The instant invention relates to mailing machines, and more particularly to a feeding system in a mailing machine for handling mail envelopes of varying size and thickness.
State of the art mailing machines can perform such automatic functions as handling mail of different sizes and thicknesses, envelope sealing, mail weighing, mail stamping and mail sorting. The typical processing sequence starts at the front end of the machine where the mail is stacked. The stacked mail is then registered against a reference wall of the machine and the next step in the process is to feed the mail to a singulator to remote individual mail pieces from the bottom of the stack and thereafter process those individual mail pieces seriatim through the various modules of the machine.
Special problems arise when the mail to be handled is mixed mail, meaning envelopes containing inserts that have their flaps sealed, or closed but unsealed, or open. The problems intensify when an added requirement is the ability to process envelopes of varying sizes, for example from thin air mail with a single insert up to thicknesses of about half an inch.
Prior art mixed mail feeding devices have employed belts to feed and singulate the stack of mixed mail. Located above the feeding belt is a singulating device in the form of a restraint belt system for holding back the pieces of mail sitting on top of the lowermost piece of mail which is to be singulated through the singulator for further processing. However, a feeding belt system is expensive and complex and requires significant motor power to run and consumes a significant amount of length in the path of the mailing machine.
Accordingly, the instant invention provides a mixed mail feeding device which is considerably less expensive than a belt feeding system, requires less motor power to run than a belt system, and has a shorter path than a belt feeding system.
Thus, the instant invention provides apparatus for feeding mixed mail in a mailing machine. The apparatus includes: a feed deck for stacking and feeding a plurality of envelopes; means for urging the lowermost envelope along the feed deck; a feed roller located downstream of the urging means; a restraint belt system located above the feed roller, the downstream end of the belt system defining a feed nip with the feed roller; and an ingestion roller biased against the feed roller upstream of the feed nip.

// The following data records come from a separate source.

Lemma header_roundtrip_witness :
  runs (write_header [5; 6; 7]) old_file (fun r f' => exists p, r = inr p /\ p mod COUCH_BLOCK_SIZE = 0 /\
    old_file.(tf_pos) <= p < f'.(tf_pos) /\ agree old_file.(tf_pos) (ops_data old_file.(tf_handle)) (ops_data f'.(tf_handle)) /\
    ops_data f'.(tf_handle) !! Z.to_nat p = Some 1 /\
    runs (pread_header p 100) f' (fun r _ => exists n, r = inr (Block n, [5; 6; 7]))).
Proof.
  apply (header_roundtrip [5; 6; 7] 100 old_file); [done|by intros n size|vm_compute; reflexivity|done|exact new_mem_ok|done|done].
Defined.

(** A chunk of three bytes, the second of which is wrong. *)
Definition bad_file : tree_file (list Z) :=
  mk_tf 100 (0 :: be_bytes 4 (Z.lor 3 0x80000000) ++ be_bytes 4 (hash_crc32 [1; 2; 3]) ++ [1; 9; 3]) (mk_mem 0 ∅).

Lemma corruption_detected_witness :
  runs (pread_bin 0) bad_file (fun res f' => res = inl COUCHSTORE_ERROR_CHECKSUM_FAIL /\ balanced (mk_mem 0 ∅) f'.(tf_mem)).
Proof.
  apply (corruption_detected 0 [1] [3] 2 9 bad_file);
    [done|by intros n size|done|exact new_mem_ok|done|by repeat constructor|done|done|done|vm_compute; discriminate|vm_compute; by repeat split].
Defined.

FIG. 1 is a perspective view of a mixed mail singulating device in accordance with the instant invention;
FIG. 2 is a side, elevational view of the singulating device seen in FIG. 1 and the feed roller with which it is associated;
FIG. 3 is similar to FIG. 2 but shows a filled envelope entering the nip of the feed roller and ingestion roller;
FIG. 4 is similar to FIG. 3 but shows the filled envelope exiting the nip of the singulating device and the feed roller;
FIG. 5 is an elevational view of the singulating device seen in FIG. 1 as an envelope sees the feed roller and ingestion roller;
FIG. 6 is similar to FIG. 3 but shows two filled envelopes entering the nip of the feed roller and ingestion roller;
FIG. 7 is similar to FIG. 6 but shows the lowermost, filled envelope exiting the nip of the feed roller and singulating device; and
FIG. 8 is an exploded, perspective view of the singulating device seen in FIG. 1.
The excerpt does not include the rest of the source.